He’s dreaming. Trapped in something dark.

I should let him work through it. Should untangle myself and retreat to my side of the fire, let whatever nightmare has hold of him run its course.

But watching him suffer… I can’t.

“K.” I touch his shoulder gently. “Wake up. You’re dreaming.”

Nothing.

“K,” I say again.

His hand snaps around my wrist.

The grip is firm but not painful. Controlled even in sleep. His eyes open—molten, almost luminous in the firelight.

He’s looking at me.

But not seeing me.

His gaze is unfocused, locked on something—or someone—I can’t see. The words continue spilling from his lips in that ancient-sounding language. Desperate. Pleading.

“K, it’s me. It’s Mara. You’re—”

He pulls.

No warning. No hesitation.

One second, I’m propped on my elbow. The next, I’m against his chest, his hand in my hair, mouth on mine.

The kiss is fierce. Hungry. Full of desperate need that steals the breath from my lungs.

I should pull away. Should shake him awake. Tell him this isn’t real, that he doesn’t know what he’s—

His tongue slides against mine, and thought evaporates.

Heat floods through me like wildfire. Every nerve ending lights up. My hands move without permission, fingers grasping his shirt, pulling him closer instead of pushing away.

Stop. Stop this.

But I don’t want to stop. God help me, I don’t want to stop.

He makes a sound low in his throat—half-growl, half-groan—and the vibration goes straight through me, settles low in my belly, makes my thighs press together. My body arches into him, shameless, desperate.

This is wrong. He’s not fully conscious. He doesn’t know it’s me, doesn’t know what he’s doing—

His hand cups my face, thumb tracing my jaw with unexpected tenderness, and the contrast between gentle touch and demanding mouth undoes me.

The linen of his shirt is warm from his skin, thin enough that I feel the hard planes of muscle beneath. His heart pounds against my palm—too fast, too hard, like he’s running.

He’s asleep. He doesn’t know. This isn’t for you.

The thought should stop me. Should make me pull away, should inject some sense into the situation.

Instead, I kiss him back.

God help me, I kiss him back like I’m trying to inhale him. Like I’ve been waiting for this without knowing it. Like every lonely night, every time I told myself I didn’t need anyone, every wall I built… all of it was just waiting for someone to break through.

Even if that someone doesn’t realize what he’s doing.

His mouth moves over mine with simple certainty—someone who knows exactly how to kiss, how to make every nerve flare up.

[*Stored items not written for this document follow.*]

(* ===== verification/Status.v ===== *)
(** Outcomes of remote calls: the reply statuses of the wire protocol
    (moonpool-rpc/src/protocol/wire.rs), the credential error codes
    (moonpool-rpc/src/security/mod.rs) and the error a caller gets from them
    (moonpool-rpc/src/error.rs).

    The identifiers the Rust code wraps in newtypes ([MethodId] u32,
    [SchemaVersion] u16, [CodecId] u16, [InterfaceId] u32) are the wrapped
    integers. *)
From stdpp Require Import base list numbers strings.
From S2P Require Import Prelude.

(** ** Credential errors *)

Inductive CredentialError :=
  | Cred_Missing
  | Cred_Malformed
  | Cred_TooLarge
  | Cred_UnsupportedAlgorithm
  | Cred_UnknownKey
  | Cred_BadSignature
  | Cred_WrongIssuer
  | Cred_WrongAudience
  | Cred_Expired
  | Cred_NotYetValid
  | Cred_ClockUnavailable
  | Cred_InsecureTransport
  | Cred_Rejected.

#[global] Instance CredentialError_eq_dec : EqDecision CredentialError.
Proof. solve_decision. Defined.

Definition CredentialError_ALL : list CredentialError :=
  [Cred_Missing; Cred_Malformed; Cred_TooLarge; Cred_UnsupportedAlgorithm; Cred_UnknownKey;
   Cred_BadSignature; Cred_WrongIssuer; Cred_WrongAudience; Cred_Expired; Cred_NotYetValid;
   Cred_ClockUnavailable; Cred_InsecureTransport; Cred_Rejected].

Definition CredentialError_code (e : CredentialError) : Z :=
  match e with
  | Cred_Missing => 1
  | Cred_Malformed => 2
  | Cred_TooLarge => 3
  | Cred_UnsupportedAlgorithm => 4
  | Cred_UnknownKey => 5
  | Cred_BadSignature => 6
  | Cred_WrongIssuer => 7
  | Cred_WrongAudience => 8
  | Cred_Expired => 9
  | Cred_NotYetValid => 10
  | Cred_ClockUnavailable => 11
  | Cred_InsecureTransport => 12
  | Cred_Rejected => 13
  end.

Definition CredentialError_from_code (code : Z) : option CredentialError :=
  List.find (λ e, CredentialError_code e =? code) CredentialError_ALL.

Lemma CredentialError_from_to_code e :
  CredentialError_from_code (CredentialError_code e) = Some e.
Proof. by destruct e. Qed.

Lemma CredentialError_code_u8 e : u8 (CredentialError_code e).
Proof. unfold in_u. destruct e; cbn; lia. Qed.

(** ** Wire statuses *)

Inductive WireError :=
  | EndpointNotFound
  | StaleIncarnation
  | MethodMismatch (registered : Z)
  | SchemaMismatch (registered : Z)
  | CodecMismatch (registered : Z)
  | MalformedRequest
  | Overloaded
  | BrokenPromise
  | ReplyTooLarge
  | ReplyEncodeFailed
  | MethodNotFound
  | InterfaceMismatch (interface version : Z)
  | StreamFailed (code : Z)
  | StreamProtocol
  | StreamingMismatch (endpoint_streams : bool)
  | Unauthenticated (reason : CredentialError)
  | PermissionDenied
  | ShuttingDown.

#[global] Instance WireError_eq_dec : EqDecision WireError.
Proof. solve_decision. Defined.

(** The values the Rust type has. *)
Definition WireError_wf (e : WireError) : Prop :=
  match e with
  | MethodMismatch m => u32 m
  | SchemaMismatch s => u16 s
  | CodecMismatch c => u16 c
  | InterfaceMismatch i v => u32 i ∧ u16 v
  | StreamFailed c => u64 c
  | _ => True
  end.

(** The first protocol version that defines the status. *)
Definition since (e : WireError) : Z :=
  match e with
  | Unauthenticated _ | PermissionDenied | ShuttingDown => 2
  | _ => 1
  end.

Definition for_version (e : WireError) (version : Z) : WireError :=
  if since e <=? version then e else
  match e with
  | ShuttingDown => Overloaded
  | _ => EndpointNotFound
  end.

Definition status_and_detail (e : WireError) : Z * Z :=
  match e with
  | EndpointNotFound => (1, 0)
  | StaleIncarnation => (2, 0)
  | MethodMismatch registered => (3, registered)
  | SchemaMismatch registered => (4, registered)
  | CodecMismatch registered => (5, registered)
  | MalformedRequest => (6, 0)
  | Overloaded => (7, 0)
  | BrokenPromise => (8, 0)
  | ReplyTooLarge => (9, 0)
  | ReplyEncodeFailed => (10, 0)
  | MethodNotFound => (11, 0)
  | InterfaceMismatch interface version =>
      (12, Z.lor (Z.shiftl interface 16) version)
  | StreamFailed code => (13, code)
  | StreamProtocol => (14, 0)
  | StreamingMismatch endpoint_streams => (15, Z.b2z endpoint_streams)
  | Unauthenticated reason => (16, CredentialError_code reason)
  | PermissionDenied => (17, 0)
  | ShuttingDown => (18, 0)
  end.

Inductive EnvelopeError :=
  | EnvelopeEmpty
  | UnknownKind (kind : Z)
  | Truncated
  | UnknownStatus (status : Z)
  | TrailingBytes
  | InvalidField (field : string).

#[global] Instance EnvelopeError_eq_dec : EqDecision EnvelopeError.
Proof. solve_decision. Defined.

(** [uN::try_from], its failure mapped to an invalid field. *)
Definition narrow (bits v : Z) (field : string) : res EnvelopeError Z :=
  if v <? 2 ^ bits then Ok v else Err (InvalidField field).

Definition from_status (status detail : Z) : res EnvelopeError WireError :=
  match status with
  | 1 => Ok EndpointNotFound
  | 2 => Ok StaleIncarnation
  | 3 => let? m := narrow 32 detail "method" in Ok (MethodMismatch m)
  | 4 => let? s := narrow 16 detail "schema" in Ok (SchemaMismatch s)
  | 5 => let? c := narrow 16 detail "codec" in Ok (CodecMismatch c)
  | 6 => Ok MalformedRequest
  | 7 => Ok Overloaded
  | 8 => Ok BrokenPromise
  | 9 => Ok ReplyTooLarge
  | 10 => Ok ReplyEncodeFailed
  | 11 => Ok MethodNotFound
  | 12 =>
      let? i := narrow 32 (Z.shiftr detail 16) "interface" in
      (* [u16::try_from(detail & 0xffff).unwrap_or(0)] *)
      let v := Z.land detail 0xffff in
      Ok (InterfaceMismatch i (if v <? 2 ^ 16 then v else 0))
  | 13 => Ok (StreamFailed detail)
  | 14 => Ok StreamProtocol
  | 15 =>
      match detail with
      | 0 => Ok (StreamingMismatch false)
      | 1 => Ok (StreamingMismatch true)
      | _ => Err (InvalidField "streaming")
      end
  | 16 =>
      match (if detail <? 2 ^ 8 then CredentialError_from_code detail else None) with
      | Some reason => Ok (Unauthenticated reason)
      | None => Err (InvalidField "credential error")
      end
  | 17 => Ok PermissionDenied
  | 18 => Ok ShuttingDown
  | other => Err (UnknownStatus other)
  end.

(** ** What a caller learns *)

Inductive Execution := NotAdmitted | MaybeExecuted | Executed.

#[global] Instance Execution_eq_dec : EqDecision Execution.
Proof. solve_decision. Defined.

Inductive ErrorReason :=
  | R_EndpointNotFound
  | R_StaleIncarnation
  | R_MethodMismatch (called registered : Z)
  | R_MethodNotFound (called : Z)
  | R_InterfaceMismatch (called registered : Z * Z)
  | R_InvalidReference (detail : string)
  | R_SchemaMismatch (called registered : Z)
  | R_CodecMismatch (sent expected : Z)
  | R_MalformedRequest
  | R_Overloaded
  | R_FrameTooLarge (size limit : Z)
  | R_Encode (detail : string)
  | R_ConnectFailed (detail : string)
  | R_Disconnected
  | R_Timeout
  | R_BrokenPromise
  | R_ReplyTooLarge
  | R_ReplyEncodeFailed
  | R_MalformedReply (detail : string)
  | R_Shutdown
  | R_NotListening
  | R_AlreadyRegistered
  | R_LookupFailed (detail : string)
  | R_PeerFailed
  | R_StreamingMismatch (endpoint_streams : bool)
  | R_StreamFailed (code : Z)
  | R_StreamProtocol (detail : string)
  | R_Unauthenticated (reason : CredentialError)
  | R_PermissionDenied
  | R_ServerShuttingDown
  | R_CredentialWithheld (detail : string).

#[global] Instance ErrorReason_eq_dec : EqDecision ErrorReason.
Proof. solve_decision. Defined.

Record RpcError := RpcError_new {
  reason : ErrorReason;
  execution : Execution;
}.

#[global] Instance RpcError_eq_dec : EqDecision RpcError.
Proof. solve_decision. Defined.

Definition not_admitted (r : ErrorReason) : RpcError := RpcError_new r NotAdmitted.

Definition at_least (e : RpcError) (floor : Execution) : RpcError :=
  if bool_decide (execution e = NotAdmitted) && bool_decide (floor ≠ NotAdmitted)
  then RpcError_new (reason e) floor else e.

Definition is_never_retried (e : RpcError) : bool :=
  match reason e with
  | R_MethodMismatch _ _ | R_InvalidReference _ | R_InterfaceMismatch _ _
  | R_SchemaMismatch _ _ | R_CodecMismatch _ _ | R_StreamingMismatch _
  | R_FrameTooLarge _ _ | R_Encode _ | R_MalformedRequest | R_ReplyTooLarge
  | R_ReplyEncodeFailed | R_MalformedReply _ | R_Unauthenticated _
  | R_PermissionDenied | R_CredentialWithheld _ | R_Shutdown | R_NotListening
  | R_AlreadyRegistered => true
  | _ => false
  end.

Definition is_terminal_for_reference (e : RpcError) : bool :=
  match reason e with
  | R_EndpointNotFound | R_StaleIncarnation | R_MethodMismatch _ _ | R_InvalidReference _
  | R_InterfaceMismatch _ _ | R_SchemaMismatch _ _ | R_CodecMismatch _ _
  | R_StreamingMismatch _ => true
  | _ => false
  end.

Record CallIdentity := mkCallIdentity {
  ci_interface : Z * Z;
  ci_method : Z;
  ci_schema : Z;
  ci_codec : Z;
}.

Definition from_wire (error : WireError) (called : CallIdentity) : RpcError :=
  match error with
  | EndpointNotFound => not_admitted R_EndpointNotFound
  | StaleIncarnation => not_admitted R_StaleIncarnation
  | MethodMismatch registered => not_admitted (R_MethodMismatch (ci_method called) registered)
  | SchemaMismatch registered => not_admitted (R_SchemaMismatch (ci_schema called) registered)
  | CodecMismatch registered => not_admitted (R_CodecMismatch (ci_codec called) registered)
  | InterfaceMismatch i v => not_admitted (R_InterfaceMismatch (ci_interface called) (i, v))
  | MethodNotFound => not_admitted (R_MethodNotFound (ci_method called))
  | MalformedRequest => not_admitted R_MalformedRequest
  | Overloaded => not_admitted R_Overloaded
  | BrokenPromise => RpcError_new R_BrokenPromise MaybeExecuted
  | ReplyTooLarge => RpcError_new R_ReplyTooLarge Executed
  | ReplyEncodeFailed => RpcError_new R_ReplyEncodeFailed Executed
  | StreamFailed code => RpcError_new (R_StreamFailed code) Executed
  | StreamProtocol =>
      RpcError_new
        (R_StreamProtocol ("the producer ended the stream for a protocol violation " +:+
           "(an acknowledgement it refused, or a counter overflow)"))
        MaybeExecuted
  | StreamingMismatch endpoint_streams => not_admitted (R_StreamingMismatch endpoint_streams)
  | Unauthenticated reason => not_admitted (R_Unauthenticated reason)
  | PermissionDenied => not_admitted R_PermissionDenied
  | ShuttingDown => not_admitted R_ServerShuttingDown
  end.

(** ** Statuses round trip *)

Lemma interface_detail i v :
  u32 i → u16 v →
  let d := Z.lor (Z.shiftl i 16) v in
  Z.shiftr d 16 = i ∧ Z.land d 0xffff = v ∧ u64 d.
Proof.
  intros [? ?] [? ?] d.
  assert (d = i * 2 ^ 16 + v) as ->.
  { unfold d. rewrite Z.shiftl_mul_pow2 by lia.
    rewrite <- Z.lxor_lor, <- Z.add_nocarry_lxor; [done|..].
    all: apply Z.bits_inj'; intros n Hn; rewrite Z.land_spec, Z.bits_0.
    all: destruct (Z.lt_ge_cases n 16);
      [rewrite Z.mul_pow2_bits_low by done; done|].
    all: rewrite <- (Z.mod_small v (2 ^ 16)), Z.mod_pow2_bits_high by lia;
      apply andb_false_r. }
  rewrite Z.shiftr_div_pow2, (Z.land_ones _ 16) by lia.
  rewrite Z.div_add_l, Z.div_small by lia.
  rewrite (Z.add_comm (i * _)), Z.mod_add, Z.mod_small by lia. unfold in_u. lia.
Qed.

Lemma status_range e :
  WireError_wf e →
  1 ≤ fst (status_and_detail e) ≤ 18 ∧ u64 (snd (status_and_detail e)).
Proof.
  intros Hw. destruct e; cbn in *; unfold in_u in *; try lia.
  - destruct Hw as [Hi Hv]. pose proof (interface_detail _ _ Hi Hv) as (_ & _ & ?). done.
  - destruct endpoint_streams; cbn; lia.
  - pose proof (CredentialError_code_u8 reason0). unfold in_u in *. lia.
Qed.

Lemma from_to_status e :
  WireError_wf e → from_status (fst (status_and_detail e)) (snd (status_and_detail e)) = Ok e.
Proof.
  intros Hw. destruct e; cbn in *; try done; unfold narrow, in_u in *.
  1-3: by rewrite (proj2 (Z.ltb_lt registered _)) by lia.
  - destruct Hw as [Hi Hv]. pose proof (interface_detail _ _ Hi Hv) as (-> & -> & _).
    unfold in_u in *.
    by rewrite (proj2 (Z.ltb_lt interface _)), (proj2 (Z.ltb_lt version _)) by lia.
  - by destruct endpoint_streams.
  - by destruct reason0.
Qed.

Lemma from_status_wf status detail e :
  u64 detail → from_status status detail = Ok e → WireError_wf e.
Proof.
  intros Hd. unfold from_status, narrow, in_u in *. repeat case_match; intros E;
    try discriminate; cbn in E; try (injection E as <-); cbn; unfold in_u; try done.
  all: repeat match goal with H : (_ <? _) = true |- _ => apply Z.ltb_lt in H end; try lia.
  all: split; [split; [apply Z.shiftr_nonneg; lia|done]|].
  - split; [apply Z.land_nonneg; lia|done].
  - lia.
Qed.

Heat radiates from him, sinking into my skin.

I’m melting. Coming apart. Every rational thought scattering under the weight of want and need and—

He goes completely still.

The shift is instant. Absolute.

One second, he’s kissing me like I’m everything. The next, he’s frozen, mouth still pressed to mine, but motionless.

Then he pulls back.

Just far enough to look at me. To see me.

Recognition floods his eyes. Awareness sharpening from dream-haze to terrible clarity.

I watch it happen. Watch the exact moment he realizes what he’s doing. Who he’s holding.

Me. Mara Jones. Random woman he pulled from a helicopter crash. Not someone he chose. Not someone he wants.

Just someone who happened to be there when he woke up confused.

Shock follows—raw and absolute, like I’m something monstrous he’s just discovered in his arms.

“No.” The word tears from him, guttural and wrecked. He releases me like I burned him, scrambling back until his shoulders hit stone. “No, I—”

I’m on my knees, breathing hard, lips burning. Watching him recoil from me like I’m poison.

The rejection lands like a slap.

“K—”

“I thought—” His voice is wrecked. Raw. He won’t look at me. “You are not—” He stops. Jaw works. “Forgive me.”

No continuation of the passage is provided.